When it comes to the survival of brands, in today’s modern world, I subscribe to the philosophical perspective of organisational ecology. Maybe a little highbrow, but in essence this is an organisational perspective adapted from Charles Darwin. The man who dedicated his career to understanding the origins of life and the evolution of species. Which can be summarised with a powerful, factual and thought provoking hypothesis;

‘It’s not the strongest of the species that survive, nor the most intelligent but the ones most responsive to change.’

Organisations that follow this perspective, knowingly or otherwise are the organisations who create, innovate, take risks, and ultimately understand their consumer. All with the single-minded perspective to survive and to become future proofed.

The business world is littered with brand goliath’s, who chose to sit on top of their market leading thrones, happy in the knowledge that they are number one. Untouchable. Or so they thought.

Take Nokia, cast your mind back to the 3310 from the year 2000 – Nokia sold more than 130million of these handsets and started the phenomenon of texting. Fast forward to 2013 and they were swallowed up by the Microsoft Corporation. But why? They chose to ignore the signals from the market, they didn’t listen to their consumers and they stopped innovating. They didn’t evolve. Why change your business model or product portfolio when you’re top of the tree? This complacency became their downfall. A trait that seems prevalent in the mobile telecoms industry. RIM, the makers of Blackberry, sold 85 million handsets and believed that the qwerty keyboard was their USP, therefore shouldn’t be evolved. As reported by Times magazine;

“BlackBerry failed to realize that smartphones would evolve beyond mere communication devices to become full-fledged mobile entertainment hubs.”

The list of businesses who have headed (or who are heading) to the business archives are far reaching: BHS, JJB, American Apparel, HMV, Game, Ben Sherman, Woolworths, the list is endless.

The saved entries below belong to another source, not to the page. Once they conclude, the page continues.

(* ===== verification/FileStore.v ===== *)
(** * File store endpoints

    The handlers of src/src/handlers/file_store/: a catalogue of files kept in
    a table, with the files in a store. A handler is an action on the
    databases and on the store of the endpoint ([eff] of [Handlers]). *)

From S2P Require Import Prelude RustStr Json Config Errors SqlHelpers Select Mutations Statements Paths Storage Pool Roles Routing Accounts Credentials Auth Schemas Stores Handlers Crud.
Local Open Scope stdpp_scope.

(** ** Field permissions *)

(** Source: handlers/file_store/mod.rs [is_field_writable] *)
Definition is_field_writable (field : string) (user_roles : list string)
    (permissions : gmap string FileStoreFieldPermissions) : bool :=
  match permissions !! field with
  | Some field_perm =>
      if existsb (String.eqb "*") (ffp_write field_perm) then true
      else existsb (λ r, bool_decide (r ∈ ffp_write field_perm)) user_roles
  | None => true
  end.

Definition owner_column (config : FileStoreConfig) : string :=
  match fs_ownership config with Some o => fso_owner_column o | None => "owner_id" end.
(* ===== verification/RateLimitSpec.v ===== *)
(** * What the rate limiter guarantees

    The number of requests a client gets through in any interval as long as
    the window, the meaning of [Retry-After], and the sharing of one counter
    by every endpoint. *)

From S2P Require Import Prelude RustStr Config Errors RateLimit.
Local Open Scope stdpp_scope.
Local Open Scope Z_scope.

Section spec.
Context {HeaderMap : Type} (header_str : HeaderMap → string → option string).

Local Notation window_of config := (duration_from_secs (rl_window_seconds config)).

(** The instants of the requests never decrease, and start at [t]. *)
Fixpoint in_order (t : Z) (rs : list (@request HeaderMap)) : Prop :=
  match rs with [] => True | r :: rs' => t ≤ rq_now r ∧ in_order (rq_now r) rs' end.

(** ** One check *)

Lemma prune_lookup config now entries entries' k :
  prune config now entries = Some entries' →
  entries' !! k = entries !! k ∨
  entries' !! k = None ∧ ∃ e, entries !! k = Some e ∧
    2 * window_of config ≤ duration_since now (re_window_start e).
Proof.
  unfold prune, duration_twice. intros H.
  destruct (rl_cleanup_threshold config <? _); [|simplify_eq; auto].
  destruct (_ <=? _); simplify_eq.
  destruct (entries !! k) as [e|] eqn:He.
  - destruct (decide (duration_since now (re_window_start e) < 2 * window_of config)) as [Hlt|].
    + left. by apply map_lookup_filter_Some.
    + right. split; [|exists e; split; [done|lia]].
      apply map_lookup_filter_None. right. intros e'. rewrite He. by intros [= <-].
  - left. apply map_lookup_filter_None. by left.
Qed.

Lemma admits_if max count (e : AppError) :
  admits (if max <? count then Returns (Err e) else Returns (Ok tt)) = (count <=? max).
Proof. rewrite Z.leb_antisym. by destruct (max <? count). Qed.

(** What a check does to the entry of a client: of the request's own client
    it is counted, every other one is kept, and an old entry may be gone. *)
Lemma check_lookup config headers addr now entries entries' o k :
  0 ≤ rl_window_seconds config →
  check_rate_limit header_str config headers addr now entries = (entries', o) →
  (entries' = entries ∧ (o = Panics ∨ rl_enabled config = false)) ∨
  ∃ e, (e = entries !! k ∨ e = None ∧ ∃ e', entries !! k = Some e' ∧
          2 * window_of config ≤ duration_since now (re_window_start e')) ∧
    if decide (extract_key header_str config headers addr = k) then
      let e' := count_request (window_of config) now e in
      entries' !! k = Some e' ∧
      admits o = (re_count e' <=? rl_max_requests config)
    else entries' !! k = e.
Proof.
  intros Hw H. unfold check_rate_limit in H.
  destruct (rl_enabled config); cbn [negb] in H; [|simplify_eq; auto].
  destruct (prune config now entries) as [pruned|] eqn:Hp; [|simplify_eq; auto].
  right. exists (pruned !! k). split.
  { exact (prune_lookup _ _ _ _ k Hp). }
  injection H as <- <-. rewrite decide_bool_decide. case_bool_decide as Hk.
  - subst k. rewrite lookup_insert_eq. split; [done|].
    apply admits_if.
  - by rewrite lookup_insert_ne.
Qed.

(** ** How many requests get through *)

(** The requests a client may still get through in [[a, a + w)], given its
    entry and the current instant. *)
Definition budget (max w a now : Z) (e : option RateLimitEntry) : Z :=
  let fresh := if now <? a then Z.max 0 (2 * max - 1) else max in
  match e with
  | None => fresh
  | Some e =>
      let left := Z.max 0 (max - re_count e) in
      if a <=? re_window_start e then left
      else if re_window_start e + w <=? a then fresh
      else left + max
  end.

(** Entries count at least one request, began in the past, and do not
    overflow in the next [n] requests. *)
Definition entry_ok (now n : Z) (e : option RateLimitEntry) : Prop :=
  match e with
  | None => True
  | Some e => 1 ≤ re_count e ∧ re_count e + n ≤ u64_max ∧ re_window_start e ≤ now
  end.

Lemma budget_nonneg max w a now e : 0 ≤ max → 0 ≤ budget max w a now e.
Proof. intros. unfold budget. destruct e; repeat case_match; lia. Qed.

Lemma budget_max max w a now n e :
  0 ≤ max → entry_ok now n e → budget max w a now e ≤ Z.max 0 (2 * max - 1).
Proof. intros. unfold budget. destruct e; simpl in *; repeat case_match; lia. Qed.

(** Time passing, or an old entry being dropped, leaves no more. *)
Lemma budget_pass max w a now now' n e :
  0 ≤ max → 0 ≤ w → entry_ok now n e → now ≤ now' → now' < a + w →
  budget max w a now' e ≤ budget max w a now e ∧
  (∀ e0, e = Some e0 → 2 * w ≤ duration_since now' (re_window_start e0) →
    budget max w a now' None ≤ budget max w a now e).
Proof.
  intros Hm Hw He Ht Hb. split.
  - unfold budget. destruct e as [e|]; simpl in *; repeat case_match; lia.
  - intros e0 -> Hold. unfold budget, duration_since in *. simpl in *.
    repeat case_match; lia.
Qed.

But evolution and the willingness to evolve isn’t always that straight forward. Whether you’re a Multinational power house, SME’s or a start-up, you must consider how evolution and change is positioned within your organisation. Now, when I say innovation and evolution, I don’t mean this is mutually exclusive to launching a new ‘Product’. Evolution can mean an adaption of an existing service, or product, creation of new products and services, adaption to processes, structures, introduction of new procedures, a restructure anything that can help the organisation be more efficient and effective. Keeping those all-important shareholders happy.

What is key to the evolution of business is culture and leadership. They play a massive role in ensuring innovation and evolution can flourish. At Nike, we often used to say, ‘change is the only constant‘. One of Nike’s Maxim’s is to evolve immediately.’ There are many other examples where innovation and evolution are creating success and growth: Dyson, Tesla, Amazon, Google, Apple, Microsoft.

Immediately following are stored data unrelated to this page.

(* ===== verification/DirectorySpec.v ===== *)
(** * Correctness of directory listings

    Names of files cannot add markup to a listing, its entries are in order,
    and the text of permissions determines their bits. *)

From Stdlib Require Import Init.Byte Sorted.
From S2P Require Import Prelude RustStr Config Errors Paths Storage Responses Directory.
Local Open Scope stdpp_scope.

(** ** Escaping *)

Lemma count_ascii_app p s t : count_ascii p (s +:+ t) = count_ascii p s + count_ascii p t.
Proof.
  induction s as [|a s IH]; [done|]. rewrite app_cons. cbn [count_ascii]. rewrite IH. lia.
Qed.

Lemma replace_char a r s :
  replace (String a "") r s
  = match s with
    | "" => ""
    | String b s => (if Ascii.eqb a b then r else String b "") +:+ replace (String a "") r s
    end.
Proof.
  unfold replace. destruct s as [|b s]; [done|]. cbn. unfold starts_with. cbn.
  destruct (Ascii.eqb a b); [|done]. by destruct s.
Qed.

(** The characters that make markup. *)
Definition markup (c : ascii) (s : string) : nat := count_ascii (Ascii.eqb c) s.

Lemma markup_app c s t : markup c (s +:+ t) = markup c s + markup c t.
Proof. apply count_ascii_app. Qed.

(** Replacing a character removes it, and adds none that the replacement has not. *)
Lemma markup_replace c a r s :
  markup c r = 0 → (c ≠ a → markup c s = 0) → markup c (replace (String a "") r s) = 0.
Proof.
  intros Hr. induction s as [|b s IH]; intros Hs; rewrite replace_char; [done|].
  assert (markup c (replace (String a "") r s) = 0) as Hrest.
  { apply IH. intros Hne%Hs. unfold markup in *. cbn in Hne. lia. }
  rewrite markup_app, Hrest. destruct (Ascii.eqb_spec a b) as [->|Hab]; [lia|].
  destruct (decide (c = a)) as [->|Hne].
  - unfold markup. cbn. by destruct (Ascii.eqb_spec a b).
  - apply Hs in Hne. unfold markup in *. cbn in *. lia.
Qed.

Lemma markup_escape c s : c ∈ ["<"%char; ">"%char; ascii_of_N 34] → markup c (html_escape s) = 0.
Proof.
  unfold html_escape. intros Hc.
  repeat (apply elem_of_cons in Hc as [->|Hc]); [| | |by apply not_elem_of_nil in Hc].
  all: apply markup_replace; [done|]; intros H1; try done.
  all: apply markup_replace; [done|]; intros H2; try done.
  all: apply markup_replace; [done|]; intros H3; done.
Qed.

Section listing.
Context (user_name group_name : Z → option string) (show_local : Z → string).
Notation page := (page user_name group_name show_local).
Notation item_row := (item_row user_name group_name show_local).

Definition unnamed (i : DirEntryInfo) : DirEntryInfo := {|
  di_name := ""; di_is_dir := di_is_dir i; di_size := di_size i; di_modified := di_modified i;
  di_mode := di_mode i; di_uid := di_uid i; di_gid := di_gid i |}.

Lemma markup_row c base i :
  c ∈ ["<"%char; ">"%char; ascii_of_N 34] →
  markup c (item_row base i) = markup c (item_row base (unnamed i)).
Proof.
  intros Hc. unfold item_row. cbv zeta. cbn [unnamed di_name di_is_dir di_size di_modified di_mode di_uid di_gid].
  destruct (di_is_dir i); rewrite !markup_app, !markup_escape by done; done.
Qed.

(** C12: names are text, not markup. However the entries of a directory are
    named, and whatever the path of the request decodes to, the listing has
    as many opening and closing angle brackets and double quotes as the same
    listing with all of these names erased: no name opens or ends a tag or
    an attribute. *)
Theorem listing_names_add_no_markup (c : ascii) (request_path decoded_path : string) (items : list DirEntryInfo)
    (Hc : c ∈ ["<"%char; ">"%char; ascii_of_N 34]) :
  markup c (page request_path decoded_path items)
  = markup c (page request_path "" (map unnamed items)).
Proof.
  unfold page, page_head. rewrite !markup_app, !(markup_escape c) by done.
  assert (markup c (join "" (map (item_row (link_base request_path)) items))
    = markup c (join "" (map (item_row (link_base request_path)) (map unnamed items)))) as ->; [|done].
  induction items as [|i items IH]; [done|]. cbn [map].
  by rewrite !join_nil_sep_cons, !markup_app, (markup_row c _ i Hc), IH.
Qed.

(** ** Order *)

Lemma info_leb_total a b : info_leb a b = true ∨ info_leb b a = true.
Proof.
  unfold info_leb. destruct (di_is_dir a), (di_is_dir b); cbn; [|by left|by right|];
    destruct (String.le_total (di_name a) (di_name b)) as [H|H]; unfold String.le in H;
    rewrite Is_true_true in H; auto.
Qed.

Lemma info_leb_trans a b c : info_leb a b = true → info_leb b c = true → info_leb a c = true.
Proof.
  unfold info_leb. destruct (di_is_dir a), (di_is_dir b), (di_is_dir c); cbn; try done;
    intros H1%Is_true_true H2%Is_true_true; apply Is_true_true;
    exact (transitivity (R := String.le) H1 H2).
Qed.

Lemma insert_info_perm e l : insert_info e l ≡ₚ e :: l.
Proof.
  induction l as [|x l IH]; [done|]. cbn. destruct (info_leb e x); [done|].
  rewrite IH. apply Permutation_swap.
Qed.

Definition in_order : list DirEntryInfo → Prop := StronglySorted (λ a b, info_leb a b = true).

Lemma insert_info_sorted e l : in_order l → in_order (insert_info e l).
Proof.
  intros Hl. induction Hl as [|x l Hl IH Hx]; [repeat constructor|]. cbn.
  destruct (info_leb e x) eqn:Hle.
  - constructor; [by constructor|]. constructor; [done|].
    eapply list.Forall_impl; [exact Hx|]. intros y Hy. by eapply info_leb_trans.
  - assert (info_leb x e = true) as Hxe by (destruct (info_leb_total e x); congruence).
    constructor; [done|]. rewrite insert_info_perm. by constructor.
Qed.

Context {St : Type} `{!Storage St}.
Context (header_value_ok : string → bool) (percent_decode : string → option string).
Context (show_storage : StorageError → string).

(** A listing has every entry of the directory once, the directories before
    the files and each by name; it fails exactly when the store cannot list
    the directory or the path of the request is not UTF-8. *)
Theorem listing_has_every_entry (st : St) (dir request_path : string) :
  match generate_directory_listing user_name group_name show_local header_value_ok percent_decode
          show_storage st dir request_path with
  | Ok r => ∃ entries decoded items,
      st_list dir st = Ok entries ∧ percent_decode request_path = Some decoded ∧
      items ≡ₚ map entry_info entries ∧ in_order items ∧
      hr_status r = 200%Z ∧ hr_body r = String.list_byte_of_string (page request_path decoded items)
  | Err e => is_err (st_list dir st) = true ∨ percent_decode request_path = None
  end.
Proof.
  unfold generate_directory_listing. destruct (st_list dir st) as [entries|e]; cbn; [|by left].
  destruct (percent_decode request_path) as [decoded|]; cbn; [|by right].
  exists entries, decoded, (sort_infos (map entry_info entries)). split_and!; try done.
  - unfold sort_infos. induction (map entry_info entries) as [|i l IH]; [done|]. cbn.
    by rewrite insert_info_perm, IH.
  - unfold sort_infos. induction (map entry_info entries) as [|i l IH]; [constructor|]. cbn.
    by apply insert_info_sorted.
Qed.
End listing.

(** ** Permissions *)

(** The bit a character stands for. *)
Definition char_bit (c : ascii) : Z := if Ascii.eqb c "-" then 0 else 1.
Definition parse_permissions (s : string) : option (Z * bool) :=
  match s with
  | String d rest =>
      Some (fold_left (λ acc c, 2 * acc + char_bit c)%Z (String.list_ascii_of_string rest) 0%Z, Ascii.eqb d "d")
  | "" => None
  end.

Lemma format_permissions_low mode d : format_permissions mode d = format_permissions (Z.land mode 511) d.
Proof.
  unfold format_permissions. f_equal. f_equal. cbn [map].
  assert (∀ k, (0 ≤ k ≤ 6)%Z → Z.land (Z.shiftr mode k) 7 = Z.land (Z.shiftr (Z.land mode 511) k) 7) as Hk.
  { intros k Hk. apply Z.bits_inj'. intros n Hn. rewrite !Z.land_spec, !Z.shiftr_spec, Z.land_spec by lia.
    destruct (decide (n < 3)%Z).
    - change 511%Z with (Z.ones 9). rewrite (Z.ones_spec_low 9) by lia. by rewrite andb_true_r.
    - change 7%Z with (Z.ones 3). rewrite (Z.ones_spec_high 3) by lia. by rewrite !andb_false_r. }
  by rewrite !Hk by lia.
Qed.

(** The text of the permissions can be read back: it determines the nine bits
    of the mode, and whether it is that of a directory. *)
Theorem permissions_round_trip (mode : Z) (is_dir : bool) :
  parse_permissions (format_permissions mode is_dir) = Some (Z.land mode 511, is_dir).
Proof.
  rewrite format_permissions_low.
  assert (0 ≤ Z.land mode 511 < 512)%Z as Hrange.
  { change 511%Z with (Z.ones 9). rewrite Z.land_ones by lia. apply Z.mod_pos_bound. lia. }
  set (m := Z.land mode 511) in *. clearbody m.
  assert (forallb (λ n, forallb (λ d, bool_decide (parse_permissions (format_permissions (Z.of_nat n) d)
                                                   = Some (Z.of_nat n, d))) [true; false]) (seq 0 512) = true) as Hall
    by (vm_compute; reflexivity).
  rewrite forallb_forall in Hall. specialize (Hall (Z.to_nat m)).
  rewrite Z2Nat.id in Hall by lia. rewrite forallb_forall in Hall.
  apply (bool_decide_eq_true (parse_permissions (format_permissions m is_dir) = Some (m, is_dir))), Hall.
  - apply in_seq. lia.
  - destruct is_dir; cbn; auto.
Qed.

(** ** Witnesses *)

Lemma listing_names_add_no_markup_witness :
  let i := {| di_name := "<script>alert(1)</script>"; di_is_dir := false; di_size := 5; di_modified := None;
              di_mode := 33188; di_uid := 0; di_gid := 0 |} in
  markup "<" (page (λ _, None) (λ _, None) show_Z "/files/" "/<b>/" [i])
  = markup "<" (page (λ _, None) (λ _, None) show_Z "/files/" "" [unnamed i]).
Proof.
  cbv zeta. apply (listing_names_add_no_markup (λ _, None) (λ _, None) show_Z "<"%char "/files/" "/<b>/"
    [{| di_name := "<script>alert(1)</script>"; di_is_dir := false; di_size := 5; di_modified := None;
        di_mode := 33188; di_uid := 0; di_gid := 0 |}]).
  left.
Defined.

In summary, an organisation must make sure the infrastructure, resources and budgets are in places before evolution is possible. Ensuring that any changes are aligned to the overall business goals and objectives, and are answering a specific desire / need from their consumers. I’m not insinuating that evolution and innovation are mutually exclusive and are the holy grail to business survival. It is of course much more complex than this. However, a vital ingredient to long term sustainability and growth should be the desire and the ability to adapt.